▶ **TASK DESCRIPTION**: Copy out exactly the stretch of the listing below that begins at the line containing "Theorem raw_response_result_is_not_empty (s" and ends at the line containing "destruct Hhas. eauto.", and copy nothing outside it.

▶ **RECORDED INFORMATION**:

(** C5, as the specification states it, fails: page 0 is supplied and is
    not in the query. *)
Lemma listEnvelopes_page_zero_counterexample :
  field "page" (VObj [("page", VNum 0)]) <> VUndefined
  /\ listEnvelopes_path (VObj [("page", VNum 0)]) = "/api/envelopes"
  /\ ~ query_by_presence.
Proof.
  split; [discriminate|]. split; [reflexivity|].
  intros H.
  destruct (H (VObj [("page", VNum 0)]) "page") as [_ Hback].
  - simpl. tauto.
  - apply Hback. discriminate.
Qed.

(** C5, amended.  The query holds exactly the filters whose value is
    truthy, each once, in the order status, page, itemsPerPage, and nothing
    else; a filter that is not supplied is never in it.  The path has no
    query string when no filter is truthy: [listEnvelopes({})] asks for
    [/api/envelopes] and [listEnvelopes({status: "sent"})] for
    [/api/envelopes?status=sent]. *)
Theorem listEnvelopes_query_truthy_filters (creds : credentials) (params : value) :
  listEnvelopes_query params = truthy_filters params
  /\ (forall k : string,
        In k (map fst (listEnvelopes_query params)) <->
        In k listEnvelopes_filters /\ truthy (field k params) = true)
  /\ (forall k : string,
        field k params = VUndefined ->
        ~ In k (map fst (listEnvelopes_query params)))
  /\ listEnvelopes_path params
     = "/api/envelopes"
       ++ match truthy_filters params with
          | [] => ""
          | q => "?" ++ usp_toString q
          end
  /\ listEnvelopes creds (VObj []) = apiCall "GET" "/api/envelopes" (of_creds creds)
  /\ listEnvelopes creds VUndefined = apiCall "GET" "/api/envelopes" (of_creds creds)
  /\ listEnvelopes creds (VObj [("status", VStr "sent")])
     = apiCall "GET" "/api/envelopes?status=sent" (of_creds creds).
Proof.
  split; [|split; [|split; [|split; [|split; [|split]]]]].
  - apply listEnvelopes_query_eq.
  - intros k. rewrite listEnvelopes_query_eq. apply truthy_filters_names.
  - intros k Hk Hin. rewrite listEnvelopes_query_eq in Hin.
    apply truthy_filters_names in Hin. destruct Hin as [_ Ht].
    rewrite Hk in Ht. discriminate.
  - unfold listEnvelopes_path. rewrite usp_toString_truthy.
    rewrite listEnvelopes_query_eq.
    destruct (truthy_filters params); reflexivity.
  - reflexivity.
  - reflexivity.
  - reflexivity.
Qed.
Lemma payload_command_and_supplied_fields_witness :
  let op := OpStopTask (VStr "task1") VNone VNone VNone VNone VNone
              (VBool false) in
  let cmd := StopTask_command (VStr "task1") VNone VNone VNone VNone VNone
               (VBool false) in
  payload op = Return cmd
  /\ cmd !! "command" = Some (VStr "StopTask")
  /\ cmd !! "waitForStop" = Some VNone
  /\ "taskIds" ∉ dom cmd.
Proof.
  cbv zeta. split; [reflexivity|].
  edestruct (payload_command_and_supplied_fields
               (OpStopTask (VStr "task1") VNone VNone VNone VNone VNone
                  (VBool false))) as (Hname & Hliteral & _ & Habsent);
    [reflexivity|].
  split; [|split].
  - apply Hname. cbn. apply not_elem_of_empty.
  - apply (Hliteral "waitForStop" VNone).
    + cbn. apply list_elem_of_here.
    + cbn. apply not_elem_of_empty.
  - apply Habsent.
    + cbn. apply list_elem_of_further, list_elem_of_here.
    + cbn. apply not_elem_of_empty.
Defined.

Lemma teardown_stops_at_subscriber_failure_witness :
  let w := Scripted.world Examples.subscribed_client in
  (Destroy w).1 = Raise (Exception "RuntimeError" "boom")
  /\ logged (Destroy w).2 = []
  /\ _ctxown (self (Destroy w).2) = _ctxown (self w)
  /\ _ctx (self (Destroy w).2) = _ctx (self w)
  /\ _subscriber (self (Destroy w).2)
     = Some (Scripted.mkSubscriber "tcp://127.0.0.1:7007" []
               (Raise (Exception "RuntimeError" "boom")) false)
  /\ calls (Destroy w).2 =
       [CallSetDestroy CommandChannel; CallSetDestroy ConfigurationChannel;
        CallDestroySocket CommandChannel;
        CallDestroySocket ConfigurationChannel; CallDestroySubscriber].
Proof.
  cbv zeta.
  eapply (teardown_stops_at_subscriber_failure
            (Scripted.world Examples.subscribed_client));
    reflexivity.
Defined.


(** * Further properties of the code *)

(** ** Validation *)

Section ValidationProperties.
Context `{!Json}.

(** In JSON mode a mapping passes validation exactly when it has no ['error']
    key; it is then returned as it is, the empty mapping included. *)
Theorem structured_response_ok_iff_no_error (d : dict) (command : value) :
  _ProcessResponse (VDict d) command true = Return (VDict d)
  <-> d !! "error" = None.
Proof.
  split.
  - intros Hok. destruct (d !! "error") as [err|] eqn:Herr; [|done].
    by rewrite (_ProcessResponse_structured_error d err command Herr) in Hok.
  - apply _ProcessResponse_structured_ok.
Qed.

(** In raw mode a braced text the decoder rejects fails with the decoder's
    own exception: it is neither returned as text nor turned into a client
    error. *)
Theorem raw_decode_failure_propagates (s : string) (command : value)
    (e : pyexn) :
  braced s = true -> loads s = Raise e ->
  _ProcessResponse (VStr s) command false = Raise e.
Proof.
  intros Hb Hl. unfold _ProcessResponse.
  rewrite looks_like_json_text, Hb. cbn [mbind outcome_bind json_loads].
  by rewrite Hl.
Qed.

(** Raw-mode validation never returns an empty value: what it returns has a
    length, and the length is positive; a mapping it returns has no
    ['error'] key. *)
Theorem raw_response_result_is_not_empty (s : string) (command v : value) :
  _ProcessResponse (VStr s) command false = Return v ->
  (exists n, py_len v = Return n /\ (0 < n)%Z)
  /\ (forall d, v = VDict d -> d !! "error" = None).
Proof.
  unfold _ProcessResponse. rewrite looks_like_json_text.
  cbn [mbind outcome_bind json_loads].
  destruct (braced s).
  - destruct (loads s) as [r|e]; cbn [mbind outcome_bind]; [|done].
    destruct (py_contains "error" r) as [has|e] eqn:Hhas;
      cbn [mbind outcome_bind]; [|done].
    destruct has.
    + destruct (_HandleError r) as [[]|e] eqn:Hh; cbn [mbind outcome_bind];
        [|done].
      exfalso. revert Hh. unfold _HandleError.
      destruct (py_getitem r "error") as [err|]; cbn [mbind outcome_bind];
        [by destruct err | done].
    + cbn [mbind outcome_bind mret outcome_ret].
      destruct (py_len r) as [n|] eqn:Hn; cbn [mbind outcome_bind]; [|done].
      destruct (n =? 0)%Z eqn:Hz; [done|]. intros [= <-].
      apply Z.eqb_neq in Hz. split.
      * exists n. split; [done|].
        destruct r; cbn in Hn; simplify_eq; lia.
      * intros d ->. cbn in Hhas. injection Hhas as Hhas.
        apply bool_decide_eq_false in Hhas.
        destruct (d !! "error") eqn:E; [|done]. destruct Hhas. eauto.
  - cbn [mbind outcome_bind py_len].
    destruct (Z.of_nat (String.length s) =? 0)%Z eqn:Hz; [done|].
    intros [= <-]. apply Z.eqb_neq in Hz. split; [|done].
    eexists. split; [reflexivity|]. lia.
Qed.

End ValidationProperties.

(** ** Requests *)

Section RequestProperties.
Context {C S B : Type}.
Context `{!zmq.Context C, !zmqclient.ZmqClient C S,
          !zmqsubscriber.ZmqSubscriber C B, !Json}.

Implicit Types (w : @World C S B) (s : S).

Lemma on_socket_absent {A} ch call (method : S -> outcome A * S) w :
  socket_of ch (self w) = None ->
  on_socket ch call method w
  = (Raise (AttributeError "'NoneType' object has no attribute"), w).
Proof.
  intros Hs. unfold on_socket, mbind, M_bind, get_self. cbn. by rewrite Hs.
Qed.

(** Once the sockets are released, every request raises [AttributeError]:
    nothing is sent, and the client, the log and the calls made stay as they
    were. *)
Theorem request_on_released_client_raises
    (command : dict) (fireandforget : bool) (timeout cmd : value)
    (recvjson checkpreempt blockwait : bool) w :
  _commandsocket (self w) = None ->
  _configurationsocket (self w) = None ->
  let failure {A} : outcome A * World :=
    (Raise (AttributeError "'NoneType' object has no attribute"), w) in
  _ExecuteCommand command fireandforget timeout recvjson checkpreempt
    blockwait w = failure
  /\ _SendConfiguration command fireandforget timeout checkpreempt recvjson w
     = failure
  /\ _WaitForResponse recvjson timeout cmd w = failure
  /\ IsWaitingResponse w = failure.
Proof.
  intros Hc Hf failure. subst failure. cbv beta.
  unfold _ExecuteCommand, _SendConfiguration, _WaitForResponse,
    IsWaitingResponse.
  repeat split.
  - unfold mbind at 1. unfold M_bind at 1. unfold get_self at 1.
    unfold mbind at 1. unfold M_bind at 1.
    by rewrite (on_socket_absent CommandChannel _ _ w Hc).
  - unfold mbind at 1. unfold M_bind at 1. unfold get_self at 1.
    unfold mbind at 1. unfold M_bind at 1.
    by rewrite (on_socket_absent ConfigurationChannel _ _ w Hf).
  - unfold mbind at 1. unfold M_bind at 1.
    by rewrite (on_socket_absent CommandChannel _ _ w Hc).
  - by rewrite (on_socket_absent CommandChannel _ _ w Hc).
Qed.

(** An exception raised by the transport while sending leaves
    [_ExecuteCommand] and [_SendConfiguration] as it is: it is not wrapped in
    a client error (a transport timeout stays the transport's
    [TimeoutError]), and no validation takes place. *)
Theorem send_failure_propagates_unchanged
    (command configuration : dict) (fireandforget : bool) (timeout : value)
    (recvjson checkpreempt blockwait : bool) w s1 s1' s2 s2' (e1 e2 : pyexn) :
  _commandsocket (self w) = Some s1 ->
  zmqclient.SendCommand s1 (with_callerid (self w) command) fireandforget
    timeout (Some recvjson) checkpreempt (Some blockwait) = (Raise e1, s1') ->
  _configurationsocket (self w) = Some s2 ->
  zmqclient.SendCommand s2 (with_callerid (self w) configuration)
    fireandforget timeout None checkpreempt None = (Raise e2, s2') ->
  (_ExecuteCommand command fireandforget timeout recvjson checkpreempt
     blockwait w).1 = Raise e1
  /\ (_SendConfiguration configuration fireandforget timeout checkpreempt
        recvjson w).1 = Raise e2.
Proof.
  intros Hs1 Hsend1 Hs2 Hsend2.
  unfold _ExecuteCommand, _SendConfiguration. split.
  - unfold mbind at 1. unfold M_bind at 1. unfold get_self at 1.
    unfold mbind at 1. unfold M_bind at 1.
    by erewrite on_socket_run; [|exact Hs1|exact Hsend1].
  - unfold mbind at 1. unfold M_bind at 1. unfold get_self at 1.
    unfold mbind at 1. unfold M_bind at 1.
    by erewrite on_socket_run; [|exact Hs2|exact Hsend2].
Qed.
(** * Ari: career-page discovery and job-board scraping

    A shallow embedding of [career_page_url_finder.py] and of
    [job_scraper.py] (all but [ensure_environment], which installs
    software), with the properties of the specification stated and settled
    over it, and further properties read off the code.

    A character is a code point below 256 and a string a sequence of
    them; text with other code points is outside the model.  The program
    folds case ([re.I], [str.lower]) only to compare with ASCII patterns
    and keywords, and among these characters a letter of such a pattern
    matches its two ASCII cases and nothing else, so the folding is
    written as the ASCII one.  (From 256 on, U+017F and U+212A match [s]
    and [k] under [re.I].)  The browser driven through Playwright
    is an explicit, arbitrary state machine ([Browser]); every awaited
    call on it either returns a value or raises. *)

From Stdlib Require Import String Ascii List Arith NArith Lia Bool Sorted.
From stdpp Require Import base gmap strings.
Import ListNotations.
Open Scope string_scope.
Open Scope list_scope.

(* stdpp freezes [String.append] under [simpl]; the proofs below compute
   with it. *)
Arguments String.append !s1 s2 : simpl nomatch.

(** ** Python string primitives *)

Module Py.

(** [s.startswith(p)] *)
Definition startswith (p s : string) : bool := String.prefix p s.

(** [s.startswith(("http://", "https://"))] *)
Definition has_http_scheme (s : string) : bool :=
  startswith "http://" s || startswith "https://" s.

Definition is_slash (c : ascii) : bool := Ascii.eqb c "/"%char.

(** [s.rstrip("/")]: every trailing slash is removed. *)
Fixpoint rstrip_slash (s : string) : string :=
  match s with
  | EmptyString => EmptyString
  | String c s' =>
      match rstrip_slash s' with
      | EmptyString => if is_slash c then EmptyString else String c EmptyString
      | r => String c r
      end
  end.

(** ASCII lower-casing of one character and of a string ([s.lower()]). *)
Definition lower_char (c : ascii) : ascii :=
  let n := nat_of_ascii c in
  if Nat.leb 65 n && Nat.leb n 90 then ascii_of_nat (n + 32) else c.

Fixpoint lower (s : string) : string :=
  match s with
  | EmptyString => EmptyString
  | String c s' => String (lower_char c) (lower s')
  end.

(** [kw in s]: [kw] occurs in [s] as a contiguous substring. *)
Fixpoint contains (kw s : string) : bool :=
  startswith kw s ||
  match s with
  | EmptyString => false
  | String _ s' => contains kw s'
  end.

▶ **RESULT FOR THIS EXERCISE**:
Theorem raw_response_result_is_not_empty (s : string) (command v : value) :
  _ProcessResponse (VStr s) command false = Return v ->
  (exists n, py_len v = Return n /\ (0 < n)%Z)
  /\ (forall d, v = VDict d -> d !! "error" = None).
Proof.
  unfold _ProcessResponse. rewrite looks_like_json_text.
  cbn [mbind outcome_bind json_loads].
  destruct (braced s).
  - destruct (loads s) as [r|e]; cbn [mbind outcome_bind]; [|done].
    destruct (py_contains "error" r) as [has|e] eqn:Hhas;
      cbn [mbind outcome_bind]; [|done].
    destruct has.
    + destruct (_HandleError r) as [[]|e] eqn:Hh; cbn [mbind outcome_bind];
        [|done].
      exfalso. revert Hh. unfold _HandleError.
      destruct (py_getitem r "error") as [err|]; cbn [mbind outcome_bind];
        [by destruct err | done].
    + cbn [mbind outcome_bind mret outcome_ret].
      destruct (py_len r) as [n|] eqn:Hn; cbn [mbind outcome_bind]; [|done].
      destruct (n =? 0)%Z eqn:Hz; [done|]. intros [= <-].
      apply Z.eqb_neq in Hz. split.
      * exists n. split; [done|].
        destruct r; cbn in Hn; simplify_eq; lia.
      * intros d ->. cbn in Hhas. injection Hhas as Hhas.
        apply bool_decide_eq_false in Hhas.
        destruct (d !! "error") eqn:E; [|done]. destruct Hhas. eauto.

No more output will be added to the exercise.